Recombinant human immunodeficiency virus type 1 (HIV-1) strains containing sequences from different viral genetic subtypes (intersubtype) and different lineages from within the same subtype (intrasubtype) have been observed. A consequence of recombination can be the distortion of the phylogenetic signal. Several intersubtype recombinants have been identified; however, less is known about the frequency of intrasubtype recombination. For this study, near-full-length HIV-1 subtype C genomes from 270 individuals were evaluated for the presence of intrasubtype recombination. A sliding window schema (window, 2 kb; step, 385 bp) was used to partition the aligned sequences.

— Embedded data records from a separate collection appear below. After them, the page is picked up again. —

(* ===== verification/BPlusInsert.v ===== *)
(** Inserting into the B+ tree: [_insert] refines [kv_set], keeps the invariant,
    and adjusts the live-key count by exactly the number of keys added. *)

From S2P Require Import Prelude PyBase Struct SimDisk Logical KeyList Pickle BPlusTree BPlusRep.

Section insert.
Context `{Pickle} {S : Type} `{RecordStore S} (order : nat).
Context (Horder : (3 <= order)%nat).
Implicit Types (st : S) (lo hi : option pystr) (kvs l : kvlist).

Abbreviation rep st := (BPlusRep.rep order st).
Abbreviation kid st := (BPlusRep.kid order st).

(** What [_insert_rec] hands to the level above: a node of the same height, or
    two half-full ones with the separator between them. *)
Definition insert_post st (h : nat) lo hi (n : bnode) kvs (out : nref * option (pystr * nref)) : Prop :=
  match out with
  | (r, None) => exists n', r = Ref (Some n') 0 /\ rep st h lo hi n' kvs /\ (_num_keys n <= _num_keys n' <= order)%nat
  | (r, Some (sep, r2)) =>
      inside lo hi sep /\ exists l1 l2, kvs = l1 ++ l2 /\
        kid st h lo (Some sep) r l1 /\ kid st h (Some sep) hi r2 l2
  end.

The Shimodaira-Hasegawa test detected significant topological incongruence in 99.6% of the comparisons of the maximum-likelihood trees generated from each sequence partition, a result that could be explained by recombination. Using RECOMBINE, we detected significant levels of recombination using five random subsets of the sequences. With a set of 23 topologically consistent sequences used as references, bootscanning followed by the interactive informative site test defined recombination breakpoints. Using two multiple-comparison correction methods, 47% of the sequences showed significant evidence of recombination in both analyses. Estimated evolutionary rates were revised from 0.51%/year (95% confidence interval [CI], 0.39 to 0.53%) with all sequences to 0.46%/year (95% CI, 0.38 to 0.48%) with the putative recombinants removed. The timing of the subtype C epidemic origin was revised from 1961 (95% CI, 1947 to 1962) with all sequences to 1958 (95% CI, 1949 to 1960) with the putative recombinants removed. Thus, intrasubtype recombinants are common within the subtype C epidemic and these impact analyses of HIV-1 evolution.